Hydrilla reproduces primarily by vegetative means rather than flowering, and it does so through an unusually wide arsenal: stem fragmentation, rhizomes and stolons, overwintering turions, and subterranean tubers that can stay dormant for several years. This redundancy is exactly why eradication is so difficult and why containment must be absolute.

Step-by-Step

  1. Stem fragments: any node-bearing piece will root and grow — this is the fastest and most common spread vector.
  2. Turions: small overwintering buds form in the leaf axils and detach to start new plants.
  3. Tubers: starchy underground tubers form on stolons and can sprout after years of dormancy, so disturbing the substrate spreads them.
  4. Stolons: horizontal runners creep through the substrate and send up new shoots.
  5. For any controlled multiplication, isolate the parent plant and account for every fragment, turion and tuber it can shed.
  6. Treat all removed material as hazardous: bag it, seal it, and dispose of it in household waste — never compost or rinse it away.

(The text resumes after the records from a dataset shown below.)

(** ** [publish.js]: the request *)

Lemma payload_fields (content : string) (date : option string) :
  let p := ApiUpload.payload content date in
  p !! "owner" = Some "BuildersSC" /\
  p !! "repo" = Some "Krevetka" /\
  p !! "path" = Some "docs/index.html" /\
  p !! "branch" = Some "gh-pages" /\
  p !! "content" = Some content /\
  p !! "message" = Some (ApiUpload.message date) /\
  p !! "sha" = None /\
  dom p = {[ "owner"; "repo"; "path"; "message"; "content"; "branch" ]}.
Proof.
  cbv zeta. unfold ApiUpload.payload. repeat split; by simplify_map_eq.
Qed.

(** The requests of a run: none when the read fails, otherwise the one
    request built from the file and the UTC date. *)
Lemma api_requests (w : World) :
  requests (trace ApiUpload.main w) =
    match fs_oracle w [] (artifact_path w) with
    | inl _ => []
    | inr bytes =>
        [(env w !! "GITHUB_TOKEN",
          ApiUpload.payload (Base64.encode bytes)
            (Some (iso_date (date_of (utc (now w))))))]
    end.
Proof.
  unfold trace.
  destruct (api_run_cases w) as [(e & -> & ->)|(bytes & -> & [(e & _ & ->)|(_ & ->)])];
    cbn; rewrite ?date_stamp_iso; reflexivity.
Qed.

(** C5: a run of publish.js that exits with 0 has issued exactly one
    create-or-update-file-contents request, for owner BuildersSC, repository
    Krevetka, path docs/index.html, branch gh-pages, carrying the base64 text
    of the bytes it read and the message stamped with the UTC date. *)
Theorem api_success_single_request (w : World) :
  exit_code ApiUpload.main w = 0 ->
  exists (bytes : list byte) (p : Params),
    fs_oracle w [] (artifact_path w) = inr bytes /\
    requests (trace ApiUpload.main w) = [(env w !! "GITHUB_TOKEN", p)] /\
    p !! "owner" = Some "BuildersSC" /\
    p !! "repo" = Some "Krevetka" /\
    p !! "path" = Some "docs/index.html" /\
    p !! "branch" = Some "gh-pages" /\
    p !! "content" = Some (Base64.encode bytes) /\
    p !! "message" =
      Some ("Update ChangeLog on " +:+ iso_date (date_of (utc (now w)))).
Proof.
  intros Hexit. pose proof (api_requests w) as Hreq.
  destruct (api_run_cases w) as [(e & _ & Hrun)|(bytes & Hfs & [(e & _ & Hrun)|(_ & Hrun)])];
    try (unfold exit_code in Hexit; rewrite Hrun in Hexit; discriminate).
  rewrite Hfs in Hreq. eexists bytes, _. split; [exact Hfs|]. split; [exact Hreq|].
  destruct (payload_fields (Base64.encode bytes)
              (Some (iso_date (date_of (utc (now w))))))
    as (? & ? & ? & ? & ? & ? & _).
  done.
Qed.

Lemma api_success_single_request_witness :
  exists (bytes : list byte) (p : Params),
    fs_oracle Examples.healthy [] (artifact_path Examples.healthy) = inr bytes /\
    requests (trace ApiUpload.main Examples.healthy) = [(Some "ghp_example", p)] /\
    p !! "content" = Some "SGkh" /\
    p !! "message" = Some "Update ChangeLog on 2026-11-01".
Proof.
  destruct (api_success_single_request Examples.healthy)
    as (bytes & p & Hfs & Hreq & _ & _ & _ & _ & Hcontent & Hmessage).
  - vm_compute. reflexivity.
  - exists bytes, p. split; [exact Hfs|]. split; [exact Hreq|].
    vm_compute in Hfs. injection Hfs as <-. split; [exact Hcontent|exact Hmessage].
Defined.

(** ** [publish.js]: a missing file *)

(** C6: when docs/index.html cannot be read, publish.js fails with the
    file system's error: the error is printed to standard error, the exit
    status is 1 and no request is sent.  This holds whether or not the
    credential is set. *)
Theorem api_missing_file (w : World) (e : JsError) :
  fs_oracle w [] (artifact_path w) = inl e ->
  exit_code ApiUpload.main w = 1 /\
  trace ApiUpload.main w =
    [ReadFileSync (artifact_path w) (inl e);
     ConsoleError [AStr "Upload failed:"; AErr e]] /\
  failures (trace ApiUpload.main w) = [e] /\
  requests (trace ApiUpload.main w) = [].
Proof.
  intros Hfs. unfold exit_code, trace.
  destruct (api_run_cases w) as [(e' & Hfs' & ->)|(bytes & Hfs' & _)].
  - rewrite Hfs in Hfs'. injection Hfs' as <-. done.
  - rewrite Hfs in Hfs'. discriminate.
Qed.

Lemma api_missing_file_witness :
  env Examples.missing_file !! "GITHUB_TOKEN" = Some "ghp_example" /\
  exit_code ApiUpload.main Examples.missing_file = 1 /\
  requests (trace ApiUpload.main Examples.missing_file) = [].
Proof.
  destruct (api_missing_file Examples.missing_file Examples.enoent)
    as (Hexit & _ & _ & Hreq).
  - reflexivity.
  - split; [reflexivity|]. split; [exact Hexit|exact Hreq].
Defined.

(** ** The unset token *)

(** What publish.js does with GITHUB_TOKEN unset: it reads the file first,
    any request it sends carries no authentication, and its exit status
    follows the failures of the read and of the request alone. *)
Lemma api_without_token (w : World) :
  env w !! "GITHUB_TOKEN" = None ->
  (exists r, reads (trace ApiUpload.main w) = [ReadFileSync (artifact_path w) r]) /\
  (forall auth p, (auth, p) ∈ requests (trace ApiUpload.main w) -> auth = None) /\
  (exit_code ApiUpload.main w = 1 <-> failures (trace ApiUpload.main w) <> []) /\
  (exit_code ApiUpload.main w = 0 <-> failures (trace ApiUpload.main w) = []).
Proof.
  intros Henv. split; [|split].
  - unfold trace.
    destruct (api_run_cases w) as [(e & _ & ->)|(bytes & _ & [(e & _ & ->)|(_ & ->)])];
      eexists; reflexivity.
  - intros auth p Hin. rewrite api_requests in Hin.
    destruct (fs_oracle w [] (artifact_path w)); [by apply elem_of_nil in Hin|].
    apply list_elem_of_singleton in Hin. rewrite Henv in Hin. congruence.
  - unfold exit_code, trace.
    destruct (api_run_cases w) as [(e & _ & ->)|(bytes & _ & [(e & _ & ->)|(_ & ->)])];
      cbn; split; split; intros; done.
Qed.

(** C1: with GITHUB_TOKEN unset every run of the git script prints its
    configuration error to standard error and exits with 1, without invoking
    a subprocess, reading a file or sending a request.  publish.js does not:
    in the world [Examples.no_token] (token unset, file present, API
    refusing anonymous requests) it reads docs/index.html and sends the
    request, without authentication, before the API's refusal makes it exit
    with 1. *)
Theorem unset_token_checked_by_git_only :
  (forall w, env w !! "GITHUB_TOKEN" = None ->
     aborts_before_acting GitRepublish.main w /\
     trace GitRepublish.main w =
       [ConsoleError [AStr "Ошибка: GITHUB_TOKEN не установлен"]]) /\
  (env Examples.no_token !! "GITHUB_TOKEN" = None /\
   trace ApiUpload.main Examples.no_token =
     [ReadFileSync "docs/index.html" (inr Examples.artifact);
      CreateOrUpdateFileContents None
        (ApiUpload.payload "SGkh" (Some "2026-11-01")) (Some Examples.unauthorized);
      ConsoleError [AStr "Upload failed:"; AErr Examples.unauthorized]] /\
   ~ aborts_before_acting ApiUpload.main Examples.no_token).
Proof.
  split.
  - intros w Henv.
    destruct (git_run_cases w) as [(_ & Hexit & Htr)|[(Htok & _)|(Htok & _)]];
      try (rewrite Henv in Htok; discriminate).
    split; [|exact Htr]. unfold aborts_before_acting. rewrite Hexit, Htr. done.
  - split; [reflexivity|]. split; [vm_compute; reflexivity|].
    intros (_ & _ & _ & Hreads & _). vm_compute in Hreads. discriminate.
Qed.

(** ** Exit codes and diagnostics *)


(** ** Commit messages *)

(** The commands of any run of the git script are an initial part of the
    sequence. *)
Lemma git_commands_take (w : World) :
  exists n : nat,
    commands (trace GitRepublish.main w) =
      take n (GitRepublish.git_commands (interpolate (env w !! "GITHUB_TOKEN"))
                (locale_date w "ru-RU" (date_of (local (now w))))).
Proof.
  destruct (git_run_cases w) as [(_ & _ & Htr)|[(_ & _ & Hexecs & _)|(_ & _ & k & c & e & Hk & Hexecs & _)]].
  - exists 0%nat. rewrite Htr. reflexivity.
  - exists 8%nat. unfold commands. rewrite Hexecs, commands_succeeded. reflexivity.
  - exists (S k). rewrite (take_S_r _ _ _ Hk). unfold commands.
    rewrite Hexecs, fmap_app, commands_succeeded. reflexivity.
Qed.

(** The sixth command of a run, when the run gets that far, is the commit. *)
Lemma git_commit_command (w : World) (c : string) :
  commands (trace GitRepublish.main w) !! 5%nat = Some c ->
  c = GitRepublish.cmd_commit (locale_date w "ru-RU" (date_of (local (now w)))).
Proof.
  destruct (git_commands_take w) as [n ->].
  intros [Hc _]%lookup_take_Some. cbn in Hc. congruence.
Qed.

(** The message of any request publish.js sends. *)
Lemma api_request_message (w : World) (auth : option string) (p : Params) :
  (auth, p) ∈ requests (trace ApiUpload.main w) ->
  p !! "message" = Some ("Update ChangeLog on " +:+ iso_date (date_of (utc (now w)))).
Proof.
  rewrite api_requests.
  destruct (fs_oracle w [] (artifact_path w)) as [e|bytes];
    [intros Hin; by apply elem_of_nil in Hin|].
  intros Hin%list_elem_of_singleton. injection Hin as _ ->.
  by destruct (payload_fields (Base64.encode bytes)
                 (Some (iso_date (date_of (utc (now w))))))
       as (_ & _ & _ & _ & _ & ? & _).
Qed.

(** The sixth command of a run that exits with 0. *)
Lemma git_commit_reached (w : World) :
  exit_code GitRepublish.main w = 0 ->
  commands (trace GitRepublish.main w) !! 5%nat =
    Some (GitRepublish.cmd_commit (locale_date w "ru-RU" (date_of (local (now w))))).
Proof.
  intros Hexit.
  destruct (git_run_cases w) as [(_ & H1 & _)|[(_ & _ & Hexecs & _)|(_ & H1 & _)]];
    try (rewrite Hexit in H1; discriminate).
  unfold commands. rewrite Hexecs, commands_succeeded. reflexivity.
Qed.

Conditions for Healthy Growth

Hydrilla is native to the cool and warm waters of Asia, Africa and Australia and tolerates a wide range — roughly 16 to 30 °C, pH 6–8 and moderate hardness. It thrives under medium lighting, needs no added CO2, and notably tolerates low light and even some salinity, letting it grow in deeper, shadier water than most competitors. That adaptability is the core of its invasive success.

Trimming & Maintenance

Given growth of up to an inch a day, expect frequent trimming — roughly every week. Top the stems before they mat at the surface, but understand that cutting alone spreads it, since fragments root readily. Net out every clipping the instant you cut, inspect the substrate for tubers, and never share, sell or gift trimmings.

Common Challenges

The overriding challenge is legal and ecological, not horticultural: in the US it is a Federal Noxious Weed that is illegal to possess or transport, and many other regions restrict it. Practically, its multiple propagule types — fragments, turions, tubers and stolons — make it almost impossible to fully remove once established, and its herbicide-resistant biotypes show how hard it is to control even at landscape scale. The only safe posture for a hobbyist is rigorous containment and lawful disposal.